Es agosto, no hay duda. La vida se relaja y el paisaje que preside mi trabajo no presenta paisajes industriales, imágenes de recintos donde la laboriosidad es el objetivo de vidas encadenadas a los horarios de trabajo, a las rutinas marcadas por necesidades ajenas, a la aportación laboral para percibir una compensación económica pactada.
Es agosto, no porque el clima, en este momento inmerso en una niebla que la evolución del día despejará, dando paso a un sol menos vengativo que en otros lugares, marque a sangre y fuego los termómetros y las pieles de los que osan ponerse a su alcance, si no porque desde mi lugar de trabajo veo agua, barcos, gaviotas y caminantes, muchos de ellos peregrinos, que conforman una secuencia que solo en este mes del año me es permitida.
Sin duda es agosto, lo percibo en el aroma que la brisa, a veces el viento del norte desatado, cuela por mi ventana, lo veo en ese paisaje de azul al que habitualmente se llama infinito, pero que yo percibo finito, limitado por la barra y el horizonte, plagado de trazos blancos de espuma y viento, y barcos que se mueven por placer o por trabajo, por el viento, por los remos, o por motores que hacen más accesibles los lugares donde la vida se intercambia por vida usando las artes de pesca para facilitar la ósmosis vital que el paladar, más tarde, agradece.
Es agosto, incluso por la noche, cuando ese mutuo reflejo del mar y el cielo pone el empeño en cubrir de luces su superficie, en adornarse de resplandores que se confunden y abrazan, invitando a la vista a que adivines cuantas barcas faenan en el cielo, cuantas estrellas se mecen en un mar plagado de fachos y labores, brillante de candelas que llaman a los peces a un falso sol de un falso día.
Solo agosto huele a espuma, a algas, a iodo batido contra las rocas de la orilla, a pescado que fue pez y busca su último aire camino de la lonja.

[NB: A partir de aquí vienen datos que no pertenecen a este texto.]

(* ===== verification/AcceptedState.v ===== *)
(** * The accepted-state cache (csv-storage/src/accepted_state.rs)

    One record per consumed state, keyed by the digest of the state it consumes, and
    the reconciliation of a checkpoint: its own records take the new status and
    every transition that descends from them is downgraded.  A [HashMap] is a
    finite map; where the code iterates over one, the model iterates over its
    entries in an order that is a parameter. *)

From S2P Require Import Prelude Ord Bytes Hashing Dag DagCodec Text Reference.

Record AcceptedAssuranceReading := mkAccReading {
  ar_dimension : string;
  ar_status : string;
  ar_reason_codes : list string;
  ar_provider_id : string;
  ar_limitations : list string
}.

Record AcceptedAssuranceReport := mkAccReport {
  verification_context_digest : Hash;
  ar_report_digest : Hash;
  readings : list AcceptedAssuranceReading
}.

Inductive AcceptedStateStatus := Final | Revoked | Indeterminate.

Record AcceptedStateObservation := mkObservation {
  sequence : N;
  ob_status : AcceptedStateStatus;
  ob_checkpoint_id : Hash;
  ob_reason : string
}.

Record AcceptedStateRecord := mkAccepted {
  as_transition_id : Hash;
  consumed_state : ConsumedStateRef;
  created_outputs : list Hash;
  closure_id : Hash;
  closure : ClosureVerificationResult;
  assurance : AcceptedAssuranceReport;
  transfer_id : option string;
  status : AcceptedStateStatus;
  observations : list AcceptedStateObservation
}.

Inductive CheckpointDisposition := CDFinal | CDOrphaned | CDIndeterminate.

Inductive AcceptedStateError :=
| Conflict (existing_transition : Hash)
| InvalidRecord (m : string)
| Storage (m : string).

Global Instance AcceptedStateStatus_eq_dec : EqDecision AcceptedStateStatus.
Proof. solve_decision. Defined.
Global Instance ClosureProofKind_eq_dec : EqDecision ClosureProofKind.
Proof. solve_decision. Defined.
Global Instance FinalityPolicy_eq_dec : EqDecision FinalityPolicy.
Proof. solve_decision. Defined.
Global Instance FinalizedCheckpoint_eq_dec : EqDecision FinalizedCheckpoint.
Proof. solve_decision. Defined.
Global Instance ClosureTrustMode_eq_dec : EqDecision ClosureTrustMode.
Proof. solve_decision. Defined.
Global Instance ClosureVerificationResult_eq_dec : EqDecision ClosureVerificationResult.
Proof. solve_decision. Defined.
Global Instance AcceptedAssuranceReading_eq_dec : EqDecision AcceptedAssuranceReading.
Proof. solve_decision. Defined.
Global Instance AcceptedAssuranceReport_eq_dec : EqDecision AcceptedAssuranceReport.
Proof. solve_decision. Defined.
Global Instance AcceptedStateObservation_eq_dec : EqDecision AcceptedStateObservation.
Proof. solve_decision. Defined.
Global Instance AcceptedStateRecord_eq_dec : EqDecision AcceptedStateRecord.
Proof. solve_decision. Defined.

(** [ClosureInterfaceError]'s [Display]. *)
Definition closure_error_message (e : ClosureInterfaceError) : string :=
  match e with
  | ZeroSuccessorCommitment => "successor commitment is zero"
  | EmptyProofMaterial => "closure proof material is empty"
  | ProofMaterialTooLarge => "closure proof material exceeds the protocol bound"
  | EmptyProofKind => "chain-specific proof kind is empty"
  | EmptyChain => "checkpoint chain identifier is empty"
  | EmptyNetwork => "checkpoint network identifier is empty"
  | EmptyBlockIdentity => "checkpoint block identity is empty"
  | ZeroConfirmationPolicy => "checkpoint confirmation policy is zero"
  | EmptyFinalityPolicy => "deterministic finality policy is empty"
  | CheckpointChainMismatch => "result chain does not match checkpoint chain"
  | CheckpointNetworkMismatch => "result network does not match checkpoint network"
  | EmptyVerifier => "closure verifier identifier is empty"
  | EmptyProofProvider => "closure proof provider identifier is empty"
  | MissingReasonCode => "closure verification result has no reason code"
  end.

Definition is_zero (h : Hash) : bool := bool_decide (h = Hash.zero).

(** [AcceptedStateRecord::validate] *)
Definition record_validate (r : AcceptedStateRecord) : result AcceptedStateError unit :=
  _ ← map_err (fun e => InvalidRecord (closure_error_message e))
        (closure_result_validate (closure r));
  reject (is_zero (as_transition_id r) || is_zero (closure_id r)
          || is_zero (verification_context_digest (assurance r))
          || is_zero (ar_report_digest (assurance r)))
    with InvalidRecord "mandatory commitment uses the zero sentinel" ;;
  reject (Nat.eqb (length (created_outputs r)) 0 || Nat.eqb (length (readings (assurance r))) 0)
    with InvalidRecord "outputs and assurance readings must be retained" ;;
  reject (Nat.eqb (length (observations r)) 0
          || negb (bool_decide (ob_status <$> last (observations r) = Some (status r))))
    with InvalidRecord "audit observations must end at the current status" ;;
  Ok tt.

Definition root_status (d : CheckpointDisposition) : AcceptedStateStatus :=
  match d with CDFinal => Final | CDOrphaned => Revoked | CDIndeterminate => Indeterminate end.
Definition root_reason (d : CheckpointDisposition) : string :=
  match d with
  | CDFinal => "BITCOIN.CHECKPOINT.REVALIDATED"
  | CDOrphaned => "BITCOIN.CHECKPOINT.ORPHANED"
  | CDIndeterminate => "BITCOIN.CHECKPOINT.INDETERMINATE"
  end.
Definition NONFINAL_REASON : string := "BITCOIN.ANCESTOR.NONFINAL".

Aroma a formas de vida que junto a las piedras que perfilan las leves profundidades limítrofes entre el mar y la tierra, entre ellas, en los charcos que la retirada de la mar deja en las oquedades de la piedra, desarrollan una vida que solo sabe de mareas, de vaivenes, de ciclos, pero ignora que existan las fronteras. Y cuando el olfato se asoma al día me dice: “solo agosto huele de esta manera”
Y solo en agosto, junto a mi ventana, a través de ella, puedo volar con las gaviotas, puedo asomarme a la mágica maniobrabilidad de su vuelo, a sus devaneos con el viento, a su forma de cernirse en el aire y suspender el movimiento, tal vez el tiempo, mientras sus plumas perciben las corrientes que las envuelven, que nos envuelven, y permiten que una leve inclinación de las alas, un leve movimiento que apunta al pico en la dirección deseada, sin aparente esfuerzo, pase, su vuelo, de la inacción a la velocidad del viento mismo sin una transición que pueda percibirse.
En agosto el tiempo transcurre de otra manera, con otras artes que hacen que su discurrir se meza, se emperece o desperece al compás de los sentidos, atentos pero no ávidos, activos pero no alerta, prestos a captar sensaciones diferentes sin forzar que estas aparezcan.
Incluso el pensamiento, implacable en sus demandas en otros tiempos, se deja ir, y, como si fuera un pescador de caña, aguarda con silencio y paciencia a que pique alguna idea y se deje arrastrar hasta la orilla del lenguaje.
Tal vez, porque es agosto, ya no me cabe duda, el silencio de los ruidos cotidianos, políticos, económicos, bélicos, su amortiguación, también contribuya a que el entorno sea más idílico, más amado y deseado.
Es agosto. Tras esta breve ensoñación, al despertar de ella, nada ha cambiado. El mar, las gaviotas, un mundo marinero y diferente, sigue asomado a mi ventana, y así os lo cuento.